This study follows a narrative inquiry approach in a number of ways. The interviews, and later the symposium, provided participants with the space to share their experiences in a relatively low-pressure environment. Participants were asked whether or not they consented to the interview process (both the audio recording and transcription thereof) at the beginning of each interview, and were given the option of veto-power or full anonymity in terms of how their narratives were shared. This allowed participants to speak as freely as they wished, particularly about any potentially negative experiences. Through narrative, participants were able to represent their experiences in their own words, interpreting events that they felt were important to the general topic of the interviews — ending and archiving digital projects.
Project Endings team members were acquainted with a number of the interviewees prior to this project, and as peers and members of the DH community, we also share many parallel experiences with the interviewees. As an observer more than an active participant in the interviews, I witnessed this peer relationship as important to creating trust in the interview process and in allowing interviewees to feel safe enough to be honest about their experiences and perspectives. Mertova and Webster (2019) illustrate, through educational experience narratives, how interviews allow participants to reorder their experiences “into a usable past and present, with the aim of promoting an understanding of that experience and perhaps providing insights into our judgements” (9).
Not only did the interviews themselves deploy a narrative approach, the analysis of the interviews also followed a narrative inquiry approach. The interview analysis was a collaborative process between Project Endings PIs and research assistants; we reflected upon common and recurring themes in the interviews. Our analysis was iterative in that our interpretation of the interviews as a whole evolved continually as new themes emerged. We have collectively developed a narrative of the interview analysis and of this research as a whole, and this narrative continues to shift as Project Endings team members conduct further analyses and gain new insights into the data.

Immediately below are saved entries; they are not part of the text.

Lemma foldM_total_all (S A : Type) (f : S -> A -> option S) (ok : pred A)
    (xs : seq A) :
  (forall s x, ok x -> exists s', f s x = Some s') -> all ok xs ->
  forall s, exists s', foldM f s xs = Some s'.
Proof.
move=> total; elim: xs => [|x xs IHxs] /=; first by move=> _ s; exists s.
by case/andP=> ok_x ok_xs s; have [s1 ->] := total s x ok_x; apply: IHxs.
Qed.

Lemma build_stiffness_total (K : 'M[R]_ndof) :
  valid_node_indices -> exists K', _build_stiffness lib K = Some K'.
Proof.
move=> valid; apply: (foldM_total_all (ok := valid_element)) => //.
by move=> K0 el /andP[lt_i lt_j]; apply: stiffness_step_total.
Qed.

Lemma assemble_system_total (st : GlobalAssembler dm) :
  valid_node_indices -> exists st', assemble_system lib st = Some st'.
Proof.
move=> valid; rewrite /assemble_system.
have [K' ->] := build_stiffness_total (self_K st) valid.
have [P' ->] := add_member_loads_total (self_P st + build_load_vector dm) valid.
by eexists.
Qed.

(** Claim C7, as the code has it.  With self-mass enabled and every element
    referring to existing nodes, [_add_element_self_mass] on the zero matrix
    returns a matrix [M] in which each element has added half of its mass
    [A * (rho / g) * L_total] to the three translational diagonal entries of
    each of its two end nodes and nothing anywhere else; for each single
    translational direction the sum over the nodes of the diagonal entries
    equals the sum of the element masses (mass conservation), so the sum of
    all translational diagonal entries is three times that sum. *)
Theorem self_mass_conservation :
  valid_node_indices ->
  exists M : 'M[R]_ndof,
    [/\ _add_element_self_mass 0 = Some M,
        forall r c, mat_at M r c =
          \sum_(el <- elements dm)
            (node_block_mass (node_indices el).1 (element_mass el / 2) r c +
             node_block_mass (node_indices el).2 (element_mass el / 2) r c),
        forall r c, ~~ translational_diagonal r c -> mat_at M r c = 0,
        forall d, (d < 3)%N -> direction_mass M d = total_self_mass
      & translational_mass_sum M = 3 * total_self_mass].
Proof.
move=> valid; have [M [M_E dirE sumE offE]] := self_mass_from_zero valid.
have [M' M'_E M'_entries] := add_element_self_mass_entries 0 valid.
have eq_M : M' = M by move: M'_E; rewrite M_E => -[].
by exists M; split=> // r c; rewrite -eq_M M'_entries mat_at0 add0r.
Qed.

(** Claim C9, as the code has it.  The assemblers keep their accumulators
    between calls: [build_mass_matrix] on an assembler holding [M0] returns
    [M0] plus the matrix a new assembler returns for the same snapshot and
    source name, and [assemble_system] on an assembler holding [K0], [P0]
    returns [K0], [P0] plus what a new assembler returns; in particular a
    second call through the same object returns twice the result of the
    first. *)
Theorem assemblers_accumulate (name : string)
    (M0 : 'M[R]_ndof) (K0 : 'M[R]_ndof) (P0 : 'cV[R]_ndof) :
  let fresh_M := build_mass_matrix lib name (GlobalMassAssembler_init dm) in
  let fresh_KP := assemble_system lib (GlobalAssembler_init dm) in
  [/\ build_mass_matrix lib name (MassAssembler M0) =
        omap (fun st => MassAssembler (M0 + self_M st)) fresh_M,
      assemble_system lib (Assembler K0 P0) =
        omap (fun st => Assembler (K0 + self_K st) (P0 + self_P st)) fresh_KP,
      obind (@build_mass_matrix R lib dm name) fresh_M =
        omap (fun st => MassAssembler (self_M st + self_M st)) fresh_M
    & obind (@assemble_system R lib dm) fresh_KP =
        omap (fun st => Assembler (self_K st + self_K st)
                                  (self_P st + self_P st)) fresh_KP].
Proof.
move=> fresh_M fresh_KP; split.
- exact: build_mass_matrix_shift.
- exact: assemble_system_shift.
- rewrite /fresh_M; case E: (build_mass_matrix _ _ _) => [[M1]|] //=.
  by rewrite build_mass_matrix_shift E.
- rewrite /fresh_KP; case E: (assemble_system _ _) => [[K1 P1]|] //=.
  by rewrite assemble_system_shift E.
Qed.
(** * upsc_backend: request handlers over an ORM store, embedded in Rocq

  The TypeScript handlers of [src/controllers] and [src/middleware] are
  rendered as pure functions that take the database state (and the clock)
  and return the new state together with what the handler sent:
  - a Prisma table is a [list] of rows; [findUnique] is the first row that
    satisfies the predicate, [create] appends a row, [update] rewrites the
    matching rows, [upsert] is [findUnique] followed by [update] or
    [create];
  - a JavaScript [number] is an integer ([Z]) for counters and integer
    columns and a rational ([Q]) where the code computes with fractions;
    the accuracy of a submission, the score of the daily MCQ and the
    simulated score of an answer are computed as the machine does, every
    quotient, product and sum rounded to the nearest double ([rnd]);
  - a [Date] is a local calendar day and the milliseconds elapsed since
    local midnight of that day;
  - [res.status(c).json(b)] is [Respond c b], [next(error)] is [Next e];
  - [setTimeout] pushes a closure record on the list of armed timers of
    the state; an event fires one of them. *)

From Stdlib Require Import ZArith QArith Qround Qpower Lia Lqa Ascii Sorted.
From stdpp Require Import base list strings gmap pretty.

Set Warnings "-register-all".
Local Open Scope Z_scope.

(** ** JavaScript values *)

Module Js.

(** The JSON documents the handlers send. *)
Inductive json : Type :=
| JNull
| JBool (b : bool)
| JNum (q : Q)
| JStr (s : string)
| JArr (items : list json)
| JObj (fields : list (string * json)).

Definition JInt (z : Z) : json := JNum (inject_Z z).

(** [o.k] on a document built by a handler. *)
Definition field (k : string) (j : json) : option json :=
  match j with
  | JObj fs => snd <$> find (fun kv => String.eqb (fst kv) k) fs
  | _ => None
  end.

Definition keys (j : json) : list string :=
  match j with
  | JObj fs => fst <$> fs
  | _ => []
  end.

(** Truthiness of the values the handlers test with [!x], [x || d] and
    [x ? a : b]. *)
Definition truthy_str (s : string) : bool := negb (String.eqb s "").
Definition truthy_int (z : Z) : bool := negb (z =? 0).

(** [x || d] for an optional string. *)
Definition or_str (x : option string) (d : string) : string :=
  match x with
  | Some s => if truthy_str s then s else d
  | None => d
  end.

(** [x || d] for an optional integer. *)
Definition or_int (x : option Z) (d : Z) : Z :=
  match x with
  | Some z => if truthy_int z then z else d
  | None => d
  end.

(** [x || null] for an optional string: a falsy string becomes [null]. *)
Definition or_null (x : option string) : option string :=
  match x with
  | Some s => if truthy_str s then Some s else None
  | None => None
  end.

(** A text a user types: the UTF-16 code units of the JavaScript string.
    The other strings of the handlers (ids, names, messages) are never
    looked into and stay Rocq strings. *)
Definition text : Type := list N.

(** The code units of a text written in ASCII. *)
Definition units (s : string) : text :=
  (fun c => N.of_nat (nat_of_ascii c)) <$> String.list_ascii_of_string s.

(** Truthiness of a text: it is not empty. *)
Definition truthy_text (t : text) : bool :=
  match t with
  | [] => false
  | _ :: _ => true
  end.

(** [Math.round]: the nearest integer, halves going up. *)
Definition round (x : Q) : Z := Qfloor (x + (1 # 2)).

(** [Math.round(x * 10) / 10] for an [x] given exactly: the decimal with
    one place nearest to [x]. *)
Definition round1 (x : Q) : Q := inject_Z (round (x * 10)) / 10.

(** *** Doubles

    A double is a rational [m * 2^e] with [m] an integer below [2^53] in
    absolute value.  The quantities rounded here are quotients of counts
    and marks and their products with small constants, so the limits of
    the exponent of a double (overflow above [2^1024], gradual underflow
    below [2^-1022]) are left out. *)

(** The integer part of the binary logarithm of a positive rational:
    [2^(ilog2 x) <= x < 2^(ilog2 x + 1)]. *)
Definition ilog2 (x : Q) : Z :=
  let e := Z.log2 (Qnum x) - Z.log2 (Z.pos (Qden x)) in
  if Qle_bool (2 ^ e) x then e else e - 1.

(** The integer nearest to [y], the even one of the two when [y] is half
    way. *)
Definition roundEven (y : Q) : Z :=
  let f := Qfloor y in
  match (y - inject_Z f ?= 1 # 2)%Q with
  | Lt => f
  | Gt => f + 1
  | Eq => if Z.even f then f else f + 1
  end.

(** The distance between the doubles around a positive [x]: a
    significand has 53 bits. *)
Definition ulp (x : Q) : Q := (2 ^ (ilog2 x - 52))%Q.

Definition rndPos (x : Q) : Q := inject_Z (roundEven (x / ulp x)) * ulp x.

(** The double nearest to [x], ties going to the even significand: the
    rounding that follows every arithmetic operation on numbers. *)
Definition rnd (x : Q) : Q :=
  match (0 ?= x)%Q with
  | Lt => rndPos x
  | Eq => 0
  | Gt => - rndPos (- x)
  end.

(** [a * b], [a / b] and [a + b] on doubles. *)
Definition fmul (a b : Q) : Q := rnd (a * b).
Definition fdiv (a b : Q) : Q := rnd (a / b).
Definition fadd (a b : Q) : Q := rnd (a + b).
(* ===== verification/_CoqProject ===== *)
-Q . S2P
Prelude.v
GoString.v
Json.v
JsonFuel.v
JsonDecode.v
JsonCanon.v
Base64.v
Net.v
Models.v
Config.v
XrayTypes.v
Parser.v
ConfigWriter.v
ConfigWriterProps.v
Admin.v
AdminProps.v
Generator.v
GeneratorProps.v
Schema.v
Database.v
Migrate.v
DatabaseFacts.v
DatabaseProps.v
Directory.v
DirectoryFacts.v
DirectoryProps.v
DirectoryQueries.v
Syncer.v
Watcher.v
Server.v
Routes.v
Nodes.v
SubLinks.v
Subscription.v
ServerFacts.v
SubscriptionProps.v
SubLinksProps.v
RoutesProps.v
NodesProps.v
SyncerProps.v
SyncerImport.v
SyncStatusProps.v
WrittenClients.v
Users.v
Emergency.v
Killswitch.v
RateLimit.v
Liveness.v
Startup.v
Router.v
SystemFacts.v
SystemSteps.v
UsersProps.v
TokenRotation.v
LivenessProps.v
RouterProps.v
System.v
RateLimitProps.v
StartupProps.v
Demo.v
KillswitchProps.v
SystemWitness.v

A phenomenological approach to research goes beyond describing experiences empirically; it attempts to interpret experiences in order to understand their meaning, how they arise, and how they relate to each other [Cresswell et al. 2007] [Engelland 2020] [Zahavi 2019]. According to Hopp (2020), phenomenology “is a search for genuine understanding, an attempt to render objects, relations, and states of affairs intelligible” (p. 243). Zahavi (2019) further elaborates, explaining that “for many phenomenologists, the task of phenomenology is not to describe empirical and factual particularities, but to investigate the essential structures characterizing our experiences, their correlates, and the connection between the two” (44).
Similar to CGT and narrative inquiry, research using a phenomenological approach often entails “in-depth interviewing, preferably over time, and open-ended questions that draw out accounts of experience, their descriptions and explanations” [Butler-Kisber 2019, 4]. Cresswell et al. (2007) explain that in contrast with grounded theory, which gathers participant views in order to generate theoretical models, phenomenology “describe[s] what all participants have in common as they experience a phenomenon” (252). The researcher collects data from participants “who have experienced the phenomenon and develops a composite description of the essence of the experience for all the individuals — what they experienced and how they experienced it” [Cresswell et al. 2007, 252–253].[1]

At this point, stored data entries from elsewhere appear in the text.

(* ===== verification/Json.v ===== *)
(** * Go's [encoding/json] as the program uses it

    [json] is the abstract syntax of a document, [json_parse] and
    [json_marshal] (or [json_marshal_indent]) the text level, and the decoder
    combinators at the end the rules of [json.Unmarshal] into Go structs:
    unknown keys are skipped, keys match field names up to case, [null] leaves
    the zero value, and a value of the wrong type makes the whole call fail
    but does not stop the other fields from being filled.

    Limits of the model: a byte string is taken as it is (Go replaces invalid
    UTF-8 by U+FFFD), U+2028 and U+2029 are printed unescaped, and among
    duplicate keys the last one decides. *)

From S2P Require Import Prelude GoString.
From Stdlib Require Import Ascii String DecimalString.

Inductive json : Type :=
  | JNull
  | JBool (b : bool)
  | JInt (z : Z)            (** an integer literal in canonical decimal form *)
  | JLit (lit : string)     (** any other number literal, kept as text *)
  | JStr (s : string)
  | JArr (l : list json)
  | JObj (kvs : list (string * json)).

Section JsonInd.
Variable P : json → Prop.
Hypothesis Hnull : P JNull.
Hypothesis Hbool : ∀ b, P (JBool b).
Hypothesis Hint : ∀ z, P (JInt z).
Hypothesis Hlit : ∀ s, P (JLit s).
Hypothesis Hstr : ∀ s, P (JStr s).
Hypothesis Harr : ∀ l, Forall P l → P (JArr l).
Hypothesis Hobj : ∀ kvs, Forall (λ kv, P kv.2) kvs → P (JObj kvs).

Fixpoint json_nested_ind (v : json) : P v :=
match v with
| JNull => Hnull | JBool b => Hbool b | JInt z => Hint z
| JLit s => Hlit s | JStr s => Hstr s
| JArr l => Harr l ((fix go (l : list json) : Forall P l := match l with
    | [] => Forall_nil_2 _
    | x :: r => Forall_cons_2 _ _ _ (json_nested_ind x) (go r) end) l)
| JObj kvs => Hobj kvs ((fix go (l : list (string * json)) : Forall (λ kv, P kv.2) l := match l with
    | [] => Forall_nil_2 _
    | kv :: r => Forall_cons_2 _ _ _ (json_nested_ind kv.2) (go r) end) kvs)
end.
End JsonInd.

(** ** Printing *)

Definition quote_char : ascii := ascii_of_N 34.
Definition backslash : ascii := ascii_of_N 92.
Definition chr (n : N) : ascii := ascii_of_N n.

Definition hex_digit (n : N) : ascii := if (n <? 10)%N then chr (48 + n) else chr (87 + n).

Definition escape_char (c : ascii) : string :=
  let n := code c in
  let esc (m : N) := String backslash (String (chr m) "") in
  if (n =? 34)%N || (n =? 92)%N then esc n
  else if (n =? 8)%N then esc 98%N else if (n =? 12)%N then esc 102%N
  else if (n =? 10)%N then esc 110%N else if (n =? 13)%N then esc 114%N
  else if (n =? 9)%N then esc 116%N
  else if (n <? 32)%N || (n =? 60)%N || (n =? 62)%N || (n =? 38)%N then
    String backslash (String "u" (String "0" (String "0"
      (String (hex_digit (n / 16)) (String (hex_digit (n mod 16)) "")))))
  else String c "".

Fixpoint escape (s : string) : string :=
  match s with EmptyString => "" | String c r => escape_char c +:+ escape r end.

Definition quote (s : string) : string := String quote_char (escape s +:+ String quote_char "").

Section RenderTail.
Context {A : Type} (sep : string) (f : A → string) (close : string).
(** The elements after the first one, each after a comma, and the closing. *)
Fixpoint render_tail (l : list A) : string :=
match l with [] => close | y :: r => "," +:+ sep +:+ f y +:+ render_tail r end.
End RenderTail.

Section Render.
(** [nl d] is what separates the elements at depth [d], [colon] what stands
  after the colon between a key and its value. *)
Variable nl : nat → string.
Variable colon : string.

Fixpoint render (d : nat) (v : json) : string :=
match v with
| JNull => "null"
| JBool true => "true"
| JBool false => "false"
| JInt z => Itoa z
| JLit s => s
| JStr s => quote s
| JArr [] => "[]"
| JArr (x :: r) => "[" +:+ nl (S d) +:+ render (S d) x +:+
    render_tail (nl (S d)) (render (S d)) (nl d +:+ "]") r
| JObj [] => "{}"
| JObj (kv :: r) =>
    let member (p : string * json) := quote p.1 +:+ ":" +:+ colon +:+ render (S d) p.2 in
    "{" +:+ nl (S d) +:+ member kv +:+ render_tail (nl (S d)) member (nl d +:+ "}") r
end.
End Render.

(** [json.Marshal] and [json.MarshalIndent(v, "", "  ")] *)
Definition json_marshal (v : json) : string := render (λ _, "") "" 0 v.

Fixpoint indent (d : nat) : string := match d with O => "" | S d => "  " +:+ indent d end.
Definition json_marshal_indent (v : json) : string :=
  render (λ d, String (chr 10) (indent d)) " " 0 v.

(** ** Parsing *)

Definition is_ws (c : ascii) : bool :=
  let n := code c in (n =? 32)%N || (n =? 10)%N || (n =? 13)%N || (n =? 9)%N.

Fixpoint skip_ws (s : string) : string :=
  match s with EmptyString => "" | String c r => if is_ws c then skip_ws r else s end.

Definition hex_val (c : ascii) : option N :=
  let n := code c in
  if ((48 <=? n) && (n <=? 57))%N then Some (n - 48)%N
  else if ((97 <=? n) && (n <=? 102))%N then Some (n - 87)%N
  else if ((65 <=? n) && (n <=? 70))%N then Some (n - 55)%N
  else None.

Definition hex4 (a b c d : ascii) : option N :=
  a ← hex_val a; b ← hex_val b; c ← hex_val c; d ← hex_val d;
  Some (((a * 16 + b) * 16 + c) * 16 + d)%N.

(** UTF-8 encoding of a code point *)
Definition utf8 (n : N) : string :=
  if (n <? 128)%N then String (chr n) ""
  else if (n <? 2048)%N then String (chr (192 + n / 64)) (String (chr (128 + n mod 64)) "")
  else if (n <? 65536)%N then
    String (chr (224 + n / 4096)) (String (chr (128 + n / 64 mod 64)) (String (chr (128 + n mod 64)) ""))
  else String (chr (240 + n / 262144)) (String (chr (128 + n / 4096 mod 64))
    (String (chr (128 + n / 64 mod 64)) (String (chr (128 + n mod 64)) ""))).

Definition is_char (c : ascii) (n : N) : bool := (code c =? n)%N.

(** The simple escapes: the byte a backslash followed by [e] stands for. *)
Definition unescape (e : ascii) : option ascii :=
  let n := code e in
  if (n =? 34)%N || (n =? 92)%N || (n =? 47)%N then Some e
  else if (n =? 98)%N then Some (chr 8) else if (n =? 102)%N then Some (chr 12)
  else if (n =? 110)%N then Some (chr 10) else if (n =? 114)%N then Some (chr 13)
  else if (n =? 116)%N then Some (chr 9) else None.

Definition prepend (t : string) (r : option (string * string)) : option (string * string) :=
  '(s, rest) ← r; Some (t +:+ s, rest).

(** The rest of a string literal, after its opening quote. *)
Fixpoint parse_str (s : string) : option (string * string) :=
  match s with
  | EmptyString => None
  | String c r =>
      if is_char c 34 then Some ("", r)
      else if is_char c 92 then
        match r with
        | EmptyString => None
        | String e r1 =>
            match unescape e with
            | Some b => prepend (String b "") (parse_str r1)
            | None =>
                if is_char e 117 then
                  match r1 with
                  | String h1 (String h2 (String h3 (String h4 r2))) =>
                      match hex4 h1 h2 h3 h4 with
                      | None => None
                      | Some n =>
                          if ((55296 <=? n) && (n <=? 57343))%N then
                            match r2 with
                            | String b (String u (String l1 (String l2 (String l3 (String l4 r3))))) =>
                                match hex4 l1 l2 l3 l4 with
                                | Some m =>
                                    if is_char b 92 && is_char u 117 && (n <=? 56319)%N
                                       && ((56320 <=? m) && (m <=? 57343))%N
                                    then prepend (utf8 (65536 + (n - 55296) * 1024 + (m - 56320))%N) (parse_str r3)
                                    else prepend (utf8 65533) (parse_str r2)
                                | None => prepend (utf8 65533) (parse_str r2)
                                end
                            | _ => prepend (utf8 65533) (parse_str r2)
                            end
                          else prepend (utf8 n) (parse_str r2)
                      end
                  | _ => None
                  end
                else None
            end
        end
      else if (code c <? 32)%N then None
      else prepend (String c "") (parse_str r)
  end.

(** *** Numbers: the longest run of number bytes, then a check of its syntax *)

Definition num_char (c : ascii) : bool :=
  is_digit c || is_char c 45 || is_char c 43 || is_char c 46 || is_char c 101 || is_char c 69.

Fixpoint span_num (s : string) : string * string :=
  match s with
  | EmptyString => ("", "")
  | String c r => if num_char c then let '(a, b) := span_num r in (String c a, b) else ("", s)
  end.

Fixpoint skip_digits (s : string) : string :=
  match s with EmptyString => "" | String c r => if is_digit c then skip_digits r else s end.
Definition digits1 (s : string) : option string :=
  match s with String c r => if is_digit c then Some (skip_digits r) else None | _ => None end.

Several authors make a distinction between psychological and hermeneutical phenomenology. In psychological phenomenology, researchers employ transcendental reduction to set aside their own experiences and preconceptions, become essentially “spectator[s] to experience” [Engelland 2020, 8], and “take a fresh perspective of the phenomenon under examination” [Cresswell et al. 2007, 254]. According to Engelland (2020), “the point of the transcendental reduction is to step back, [and] to retrace the steps that make experience happen” (6). Proponents of this approach argue that it allows researchers to focus more on understanding participants’ experiences rather than their own interpretations [Butler-Kisber 2019]. Cresswell et al. (2007) explain that while researchers may aim towards entirely “bracketing out their views before proceeding with the experiences of others” (254), it is rarely achieved perfectly. In contrast, hermeneutical phenomenology focuses on interpreting lived experiences through the researcher’s lens. As Butler-Kisber (2019) explains, hermeneutical phenomenology “move[s] beyond description to interpretation where the researcher actively takes a role in explaining participant meanings” (3). The use of a phenomenological approach in the Project Endings interviews sits somewhere between these two approaches, though perhaps leaning more towards hermeneutical phenomenology: while we have made a point of trying to set aside our own perspectives in order to describe and organize interview data accurately, a major aspect of this study has been to understand participant narratives as they relate to our own experiences as DH scholars.

Co-constructing Knowledge

There are few references in the literature to the co-construction of knowledge as an intentional practice, particularly in DH research. Rather, the co-construction of knowledge seems to be more often described as a result of particular qualitative methodologies, such as narrative inquiry. As such, there is no clear consensus on what co-constructing knowledge looks like, since qualitative methodologies are used in such wide and varied contexts. However, one idea that emerges repeatedly in the literature is the importance of active participation by all actors in the research task or process. For example, Assmuth and Lyytimaki (2015) talk about the importance of participation in environmental impact assessments, saying that “impact assessments serve as tools for co-constructing knowledge for policy-making, planning and associated resolution of conflicts” (341–342). The authors also describe an open web-platform, called Opasnet, which “collects, synthesizes and distributes scientific and other factual information,” and where users can “[engage in] research, store and display data, make and run models, and perform assessments, and discuss all of that work in one workspace” [Assmuth & Lyytimaki 2015, 343]. In another example, Enloe et al. (2021) describe a study they conducted where they used photovoice methods — where participants are provided with cameras and invited to take photos of places and objects in their lives that they connect to a prompt from the researcher — combined with interviews, workshops, and field visits, to learn about the needs and priorities of farmers in Malawi. This method “supported a process of co-constructing agroecological knowledge” [Enloe et al. 2021, 1083] by “provid[ing] a platform through which researchers, practitioners, and farmers could learn from each other, identify priorities for trainings and research, and determine next steps for generating new, locally applicable agroecological strategies” (pp. 1098–1099). These examples reflect what Pratt (2019) describes as the process of co-constructing knowledge, which involves “bringing together multiple kinds of knowledge and multiple perspectives to construct an understanding of research phenomena based on a plurality of situated knowledges” (806).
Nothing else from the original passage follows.